"Acho que a gente entrega uma novela para a História" - Vera Holtz
Eu, que nunca fui noveleiro, sou forçado a concordar. Por razões que muitos programas e veículos (inclusive internacionais) tentam explicar há meses, Avenida Brasil se tornou um fenômeno. E de nada adianta atribuir o sucesso da novela à influência global, pois como uma olhada nos meus posts mais recentes pode revelar, eu próprio sou uma das muitas pessoas altamente refratárias ao discurso global, fato que não me impede de reconhecer quando a emissora faz coisas boas, como a minissérie Som & Fúria, os poucos capítulos de Cordel Encantado a que assisti, o sitcom Tapas & Beijos e o jornalístico Globo Rural.
Acho engraçado os moderninhos que enchem a boca para falar de séries americanas ou de filmes brasileiros chatíssimos enquanto, por mero preconceito, tentam minimizar o ótimo trabalho do elenco e a arejada que o autor, João Emanuel Carneiro, deu à dramaturgia, com uma trama dinâmica e personagens muito distantes do usual maniqueísmo a que estamos acostumados na tv. (Daí porque me parece tão estranho ver o mero anúncio de mais uma inverossímil história de Glória Perez para substituir a atual novela das nove).

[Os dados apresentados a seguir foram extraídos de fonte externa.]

(* ===== verification/BlistTree.v ===== *)
(** * The radix tree of the block allocator: representation

    The array of slots of a tree of level L for [n] blocks: its shape (which
    slots exist, where the terminators are) and the set of free blocks it
    stands for, with the frame lemmas that let one child change while its
    siblings stay the same. *)

From stdpp Require Import prelude list strings.
From S2P Require Import Prelude.
From S2P Require Import Ranges.
From S2P Require Import Blist.
From S2P Require Import BlistLeaf.
Open Scope Z_scope.

(** ** Geometry *)

(** Blocks under a node of level [L] (level 0 is a leaf), and the slots of
    its subtrees. *)
Fixpoint rdx (L : nat) : Z := match L with O => 32 | S L => 16 * rdx L end.
Fixpoint skp (L : nat) : Z := match L with O => 0 | S L => (skp L + 1) * 16 end.

(** The slot of child [k], its first block, and how many of its blocks are
    managed when the node manages [n]. *)
Definition cb (base : Z) (L : nat) (k : Z) : Z := base + 1 + k * (skp L + 1).
Definition cblk (blk : Z) (L : nat) (k : Z) : Z := blk + k * rdx L.
Definition cn (n : Z) (L : nat) (k : Z) : Z := Z.min (rdx L) (n - k * rdx L).

Lemma rdx_pos L : 32 <= rdx L.
Proof. induction L; simpl; lia. Qed.

Lemma rdx_mod32 L : rdx L mod 32 = 0.
Proof.
  induction L as [| L IH]; [done |]. cbn [rdx].
  rewrite Z.mul_mod, IH by lia. done.
Qed.

Lemma skp_nonneg L : 0 <= skp L.
Proof. induction L; simpl; lia. Qed.

Lemma rdx_S L : rdx (S L) = 16 * rdx L.
Proof. done. Qed.

Lemma skp_S L : skp (S L) = (skp L + 1) * 16.
Proof. done. Qed.

Lemma rdx_div L : rdx (S L) / BLIST_META_RADIX = rdx L.
Proof. rewrite rdx_S. unfold BLIST_META_RADIX. rewrite Z.mul_comm. by apply Z.div_mul. Qed.

Lemma skp_div L : skp (S L) / BLIST_META_RADIX = skp L + 1.
Proof. rewrite skp_S. by apply Z.div_mul. Qed.

Lemma rdx_bound L : (L <= 6)%nat -> rdx L <= 2 ^ 29.
Proof. intros. do 7 (destruct L as [| L]; [simpl; lia |]). lia. Qed.

Lemma rdx_s32 L : (L <= 6)%nat -> s32 (rdx L) = rdx L.
Proof. intros H%rdx_bound. pose proof (rdx_pos L). apply s32_id. unfold_int. lia. Qed.

Lemma next_skip_leaf L : (skp L + 1 =? 1) = match L with O => true | _ => false end.
Proof.
  destruct L as [| L]; [done |]. apply Z.eqb_neq. pose proof (skp_nonneg L). simpl. lia.
Qed.

Lemma cblk_mod32 blk L k : blk mod 32 = 0 -> cblk blk L k mod 32 = 0.
Proof.
  intros H. unfold cblk. rewrite Z.add_mod, Z.mul_mod, rdx_mod32, H by lia.
  by rewrite Z.mul_0_r.
Qed.

(** Every block of a node lies in one of its children; so does every run that
    stays inside a leaf. *)
Lemma child_of blk L a c :
  blk mod 32 = 0 -> 1 <= c -> blk <= a -> a + c <= blk + rdx (S L) -> a / 32 = (a + c - 1) / 32 ->
  exists k, 0 <= k < 16 /\ cblk blk L k <= a /\ a + c <= cblk blk L k + rdx L.
Proof.
  intros Hm Hc Ha Hac Hq. pose proof (rdx_pos L). rewrite rdx_S in Hac.
  set (k := (a - blk) / rdx L).
  pose proof (Z.div_mod (a - blk) (rdx L) ltac:(lia)) as E. fold k in E.
  pose proof (Z.mod_pos_bound (a - blk) (rdx L) ltac:(lia)).
  exists k. assert (0 <= k) by (apply Z.div_pos; lia).
  assert (k < 16) by nia. split; [lia |]. unfold cblk. split; [nia |].
  (* the end of the child is a multiple of 32, so the leaf of [a] ends before it *)
  assert ((blk + (k + 1) * rdx L) mod 32 = 0) as Hend by (by apply (cblk_mod32 blk L (k + 1))).
  pose proof (Z.div_mod (blk + (k + 1) * rdx L) 32 ltac:(lia)) as Ee.
  pose proof (Z.div_mod a 32 ltac:(lia)). pose proof (Z.mod_pos_bound a 32 ltac:(lia)).
  pose proof (Z.div_mod (a + c - 1) 32 ltac:(lia)).
  pose proof (Z.mod_pos_bound (a + c - 1) 32 ltac:(lia)). nia.
Qed.

(** ** Shape and content *)

Definition slot (mem : list blmeta) (i : Z) (P : blmeta -> Prop) : Prop :=
  exists m, aget mem i = Done m /\ P m.

Definition live (m : blmeta) : Prop := 0 <= bm_bighint m < 2 ^ 31.
Definition terminator (m : blmeta) : Prop := bm_bighint m = -1.

(** The slots of a tree of level [L] that manages [n] blocks. *)
Fixpoint shape (L : nat) (mem : list blmeta) (base n : Z) : Prop :=
  slot mem base live /\
  match L with
  | O => True
  | S L => forall k, 0 <= k < 16 ->
      (k * rdx L < n -> shape L mem (cb base L k) (cn n L k)) /\
      ((k - 1) * rdx L < n <= k * rdx L -> slot mem (cb base L k) terminator)
  end.

(** The tree stands for the free set [F] on [blk, blk + rdx L). *)
Fixpoint rep (L : nat) (mem : list blmeta) (base blk n : Z) (F : Z -> bool) : Prop :=
  match L with
  | O => slot mem base (fun m => leaf_rep m F blk)
  | S L' =>
      slot mem base (fun m =>
        bmu_avail m = cnt F blk (rdx L) /\ hint F blk (rdx L) (bm_bighint m)) /\
      (none_in F blk (rdx L) \/ all_in F blk (rdx L) \/
       forall k, 0 <= k < 16 -> k * rdx L' < n ->
         rep L' mem (cb base L' k) (cblk blk L' k) (cn n L' k) F)
  end.

Definition node (L : nat) (mem : list blmeta) (base blk n : Z) (F : Z -> bool) : Prop :=
  shape L mem base n /\ rep L mem base blk n F /\ none_in F (blk + n) (rdx L - n).

(** The children of an expanded meta node. *)
Definition skeleton (L : nat) (mem : list blmeta) (base n : Z) : Prop :=
  forall k, 0 <= k < 16 ->
    (k * rdx L < n -> shape L mem (cb base L k) (cn n L k)) /\
    ((k - 1) * rdx L < n <= k * rdx L -> slot mem (cb base L k) terminator).

Definition forest (L : nat) (mem : list blmeta) (base blk n : Z) (F : Z -> bool) : Prop :=
  forall k, 0 <= k < 16 -> k * rdx L < n ->
    rep L mem (cb base L k) (cblk blk L k) (cn n L k) F.

(** ** Frames *)

(** [mem'] differs from [mem] only in [lo, hi]. *)
Definition frame (mem mem' : list blmeta) (lo hi : Z) : Prop :=
  forall i, ~ lo <= i <= hi -> aget mem' i = aget mem i.

Lemma frame_refl mem lo hi : frame mem mem lo hi.
Proof. by intros i _. Qed.

Lemma frame_trans m1 m2 m3 lo hi : frame m1 m2 lo hi -> frame m2 m3 lo hi -> frame m1 m3 lo hi.
Proof. intros H1 H2 i Hi. by rewrite H2, H1. Qed.

Lemma frame_weaken m1 m2 lo hi lo' hi' :
  frame m1 m2 lo hi -> lo' <= lo -> hi <= hi' -> frame m1 m2 lo' hi'.
Proof. intros H ? ? i Hi. apply H. lia. Qed.

Lemma frame_upd mem i m : 0 <= i -> frame mem (upd mem i m) i i.
Proof. intros Hi j Hj. apply upd_ne; lia. Qed.

Lemma slot_frame mem mem' i P :
  aget mem' i = aget mem i -> slot mem i P -> slot mem' i P.
Proof. intros E (m & Hm & HP). exists m. by rewrite E. Qed.

Lemma cb_range base L k : 0 <= k < 16 -> base < cb base L k /\ cb base L k + skp L <= base + skp (S L).
Proof. intros. pose proof (skp_nonneg L). unfold cb. rewrite skp_S. nia. Qed.

Lemma cb_disjoint base L k k' : k < k' -> cb base L k + skp L < cb base L k'.
Proof. intros. pose proof (skp_nonneg L). unfold cb. nia. Qed.

Lemma shape_frame L mem mem' base n :
  (forall i, base <= i <= base + skp L -> aget mem' i = aget mem i) ->
  shape L mem base n -> shape L mem' base n.
Proof.
  revert base n. induction L as [| L IH]; intros base n Heq [Hs Hk].
  { split; [| done]. eapply slot_frame; [apply Heq; simpl; lia | done]. }
  pose proof (skp_nonneg (S L)). split; [eapply slot_frame; [apply Heq; lia | done] |].
  intros k Hk16. destruct (Hk k Hk16) as [H1 H2]. destruct (cb_range base L k Hk16). split.
  - intros Hn. apply IH; [| by apply H1]. intros i Hi. apply Heq. lia.
  - intros Hn. pose proof (skp_nonneg L).
    eapply slot_frame; [apply Heq; lia | by apply H2].
Qed.

Lemma rep_frame L mem mem' base blk n F :
  (forall i, base <= i <= base + skp L -> aget mem' i = aget mem i) ->
  rep L mem base blk n F -> rep L mem' base blk n F.
Proof.
  revert base blk n. induction L as [| L IH]; intros base blk n Heq H; cbn [rep] in *.
  - eapply slot_frame; [apply Heq; simpl; lia | done].
  - destruct H as [Hs Hc]. pose proof (skp_nonneg (S L)). split.
    + eapply slot_frame; [apply Heq; lia | done].
    + destruct Hc as [? | [? | Hc]]; [auto | auto | right; right].
      intros k Hk Hn. destruct (cb_range base L k Hk).
      apply IH; [| by apply Hc]. intros i Hi. apply Heq. lia.
Qed.

Lemma hint_ext F G blk R b :
  (forall j, blk <= j < blk + R -> F j = G j) -> hint F blk R b -> hint G blk R b.
Proof. intros HFG H. eapply hint_mono; [done |]. intros j Hj HG. by rewrite HFG. Qed.

Lemma all_in_ext F G a c : (forall j, a <= j < a + c -> F j = G j) -> all_in F a c -> all_in G a c.
Proof. intros HFG H j Hj. rewrite <- HFG by lia. by apply H. Qed.

Lemma none_in_ext F G a c : (forall j, a <= j < a + c -> F j = G j) -> none_in F a c -> none_in G a c.
Proof. intros HFG H j Hj. rewrite <- HFG by lia. by apply H. Qed.

Lemma rep_ext L mem base blk n F G :
  (forall j, blk <= j < blk + rdx L -> F j = G j) ->
  rep L mem base blk n F -> rep L mem base blk n G.
Proof.
  revert base blk n. induction L as [| L IH]; intros base blk n HFG H; cbn [rep] in *.
  - destruct H as (m & Hm & Hu & Hb & Hbits & Hh). exists m. split; [done |].
    split_and!; try done; try lia.
    + intros j Hj. rewrite Hbits by done. apply HFG. simpl. lia.
    + by eapply hint_ext.
  - destruct H as [(m & Hm & Ha & Hh) Hc]. split.
    + exists m. split_and!; [done | | by eapply hint_ext].
      rewrite Ha. by apply cnt_ext.
    + destruct Hc as [? | [? | Hc]]; [left | right; left | right; right].
      * by eapply none_in_ext.
      * by eapply all_in_ext.
      * intros k Hk Hn. apply IH; [| by apply Hc]. intros j Hj. apply HFG.
        unfold cblk in Hj. rewrite rdx_S. pose proof (rdx_pos L). nia.
Qed.

(** The hint of a tree, whatever its level. *)
Lemma rep_hint L mem base blk n F :
  rep L mem base blk n F -> slot mem base (fun m => hint F blk (rdx L) (bm_bighint m)).
Proof.
  destruct L; cbn [rep].
  - intros (m & Hm & _ & _ & _ & Hh). by exists m.
  - intros [(m & Hm & _ & Hh) _]. by exists m.
Qed.

Lemma shape_head L mem base n : shape L mem base n -> slot mem base live.
Proof. destruct L; by intros []. Qed.

Lemma shape_skeleton L mem base n : shape (S L) mem base n -> skeleton L mem base n.
Proof. by intros []. Qed.

(** ** Rebuilding a node *)

(** The tail of a child. *)
Lemma child_tail blk n L k F :
  n <= rdx (S L) -> 0 <= k < 16 -> k * rdx L < n -> none_in F (blk + n) (rdx (S L) - n) ->
  none_in F (cblk blk L k + cn n L k) (rdx L - cn n L k).
Proof.
  intros Hn Hk Hkn H j Hj. unfold cblk, cn in *. rewrite rdx_S in *. pose proof (rdx_pos L).
  apply H. destruct (Z.min_spec (rdx L) (n - k * rdx L)) as [[? E] | [? E]]; rewrite E in Hj; nia.
Qed.

Lemma forest_child L mem mem' base blk n F F' k :
  forest L mem base blk n F -> 0 <= k < 16 ->
  frame mem mem' (cb base L k) (cb base L k + skp L) ->
  rep L mem' (cb base L k) (cblk blk L k) (cn n L k) F' ->
  (forall j, ~ cblk blk L k <= j < cblk blk L k + rdx L -> F' j = F j) ->
  forest L mem' base blk n F'.
Proof.
  intros Hf Hk Hfr Hrep HF k' Hk' Hn. pose proof (rdx_pos L).
  destruct (decide (k' = k)) as [-> | Hne]; [done |].
  apply (rep_ext _ _ _ _ _ F).
  { intros j Hj. symmetry. apply HF. unfold cblk in *. nia. }
  apply (rep_frame _ mem); [| by apply Hf]. intros i Hi. apply Hfr.
  destruct (Z.lt_total k k') as [Hlt | [? | Hlt]]; [| done |];
    pose proof (cb_disjoint base L _ _ Hlt); lia.
Qed.

Lemma skeleton_child L mem mem' base n k :
  skeleton L mem base n -> 0 <= k < 16 -> k * rdx L < n ->
  frame mem mem' (cb base L k) (cb base L k + skp L) ->
  shape L mem' (cb base L k) (cn n L k) -> skeleton L mem' base n.
Proof.
  intros Hs Hk Hkn Hfr Hsh k' Hk'. destruct (Hs k' Hk') as [H1 H2]. pose proof (rdx_pos L).
  pose proof (skp_nonneg L). destruct (decide (k' = k)) as [-> | Hne].
  - split; [done |]. lia.
  - assert (forall i, cb base L k' <= i <= cb base L k' + skp L -> aget mem' i = aget mem i) as Heq.
    { intros i Hi. apply Hfr. destruct (Z.lt_total k k') as [Hlt | [? | Hlt]]; [| done |];
        pose proof (cb_disjoint base L _ _ Hlt); lia. }
    split; intros Hn.
    + eapply shape_frame; [done | by apply H1].
    + eapply slot_frame; [apply Heq; lia | by apply H2].
Qed.

Lemma forest_head L mem base blk n F m :
  0 <= base -> forest L mem base blk n F -> forest L (upd mem base m) base blk n F.
Proof.
  intros Hb Hf k Hk Hn. destruct (cb_range base L k Hk).
  apply (rep_frame _ mem); [| by apply Hf]. intros i Hi. apply upd_ne; lia.
Qed.

Lemma skeleton_head L mem base n m :
  0 <= base -> skeleton L mem base n -> skeleton L (upd mem base m) base n.
Proof.
  intros Hb Hs k Hk. destruct (Hs k Hk) as [H1 H2]. destruct (cb_range base L k Hk).
  pose proof (skp_nonneg L). split; intros Hn.
  - eapply shape_frame; [| by apply H1]. intros i Hi. apply upd_ne; lia.
  - eapply slot_frame; [| by apply H2]. apply upd_ne; lia.
Qed.

(** A meta node from its head and its expanded children. *)
Lemma node_intro L mem base blk n F m :
  aget mem base = Done m -> live m -> bmu_avail m = cnt F blk (rdx (S L)) ->
  hint F blk (rdx (S L)) (bm_bighint m) -> skeleton L mem base n ->
  (none_in F blk (rdx (S L)) \/ all_in F blk (rdx (S L)) \/ forest L mem base blk n F) ->
  none_in F (blk + n) (rdx (S L) - n) -> node (S L) mem base blk n F.
Proof.
  intros Hm Hl Ha Hh Hs Hc Ht. split; [| split; [| done]].
  - split; [exists m; by split | done].
  - split; [exists m; split_and!; done | done].
Qed.

Lemma node_inv L mem base blk n F :
  node (S L) mem base blk n F ->
  exists m, aget mem base = Done m /\ live m /\ bmu_avail m = cnt F blk (rdx (S L)) /\
    hint F blk (rdx (S L)) (bm_bighint m) /\ skeleton L mem base n /\
    (none_in F blk (rdx (S L)) \/ all_in F blk (rdx (S L)) \/ forest L mem base blk n F) /\
    none_in F (blk + n) (rdx (S L) - n).
Proof.
  intros ([(m & Hm & Hl) Hs] & [(m' & Hm' & Ha & Hh) Hc] & Ht). rewrite Hm in Hm'. injection Hm' as <-.
  exists m. do 6 (split; [done |]). done.
Qed.

Lemma node_child L mem base blk n F k :
  skeleton L mem base n -> forest L mem base blk n F -> n <= rdx (S L) ->
  none_in F (blk + n) (rdx (S L) - n) -> 0 <= k < 16 -> k * rdx L < n ->
  node L mem (cb base L k) (cblk blk L k) (cn n L k) F.
Proof.
  intros Hs Hf Hn Ht Hk Hkn. split; [| split].
  - by apply Hs.
  - by apply Hf.
  - by apply child_tail.
Qed.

Lógico que uma novela será sempre uma novela. Esta, mesmo com todas as transgressões, não pode deixar de derrapar. Que crianças bonitas e felizes aquelas do lixão mais bem frequentado do planeta. Que heroína tapada, capaz de arquitetar um bem-elaborado plano de vingança, mas incapaz de fazer cópias digitais das provas que acabariam com sua rival ou de revelar logo a Tufão tudo o que sabia. Ainda assim, a história tem seu lugar entre os ícones da cultura popular.
Entre o elenco, vários atores vão carregar uma dívida de gratidão com o autor e com o diretor. Caso de Adriana Esteves, Marcello Novaes,Vera Holtz, Marcos Caruso e José de Abreu, que após muitos anos de carreira e alguns personagens marcantes, receberam em Avenida Brasil os papéis de suas vidas. Toda vez que eu ver Adriana Esteves vou lembrar de sua Carminha mandando o motorista tocar para o inferno. Outros, como Murilo Benício, Cauã Reymond, Heloisa Perissé, Eliane Giardini, Isis Valverde, Otávio Augusto com certeza ganharam, com sua eficaz versatilidade, muitos pontos não só com o público, mas com os responsáveis por selecionar o casting das novelas. Se saíram bem.
Entre as novidades quando comparada a outras novelas, Avenida Brasil apresentou também uma agradável característica: a possibilidade de atores ainda pouco conhecidas ou em busca de se firmarem desenvolverem plenamente as possibilidades de suas personagens. Caso de Thiago Martins, Bruno Gissoni, Letícia Isnard, Daniel Rocha e, principalmente, o brasiliense Juliano Cazarré - um dos que mais caíram nas graças do público, seu Adauto foi vítima de uma maquinação de uma última hora do autor que ameaça o ator de ficar conhecido para sempre como Chupetinha.
Por fim, os que tem mais motivos para estarem felizes, por terem entrado desconhecidos e terminado com os nomes na boca do povo: José Loreto, que saiu direto de Malhação para um papel de extremo destaque, a ex-modelo Débora Nascimento, que embora já tivesse se projetado em outros trabalhos, se tornou agora um rosto reconhecível em qualquer lugar e a dupla de empregadas da mansão Cláudia Missura (Janaína) e Cacau Protásio (Zezé). E a Débora Falabella, semifosco? Esta é a única de quem não sou capaz de escrever, porque mesmo sendo seu fã e achando que ela cumpriu eficientemente um papel fundamental para o sucesso da trama, fiquei com a impressão que foi a personagem que, a partir de um dado momento, foi mais mal explorada e desenvolvida. Fora o núcleo Cadinho, que, conforme conversei com vários colegas, foi o único que não "funcionou" a contento.
O sucesso inegável foi por ter colocado em destaque a classe C em ascensão? Foi porque o público já estava apto a conhecer personagens menos maniqueístas? Foi por ter apelado para os "instintos mais primitivos" da parcela do público que, conforme alguns, é mesmo amoral e quer mais é levar a melhor em tudo....alguém ainda vai dar uma resposta que se aproxime do que permitiu este fenômeno. E também porque tantos homens, sobretudo não-noveleiros, sentiram-se à vontade para comentar o capítulo de ontem.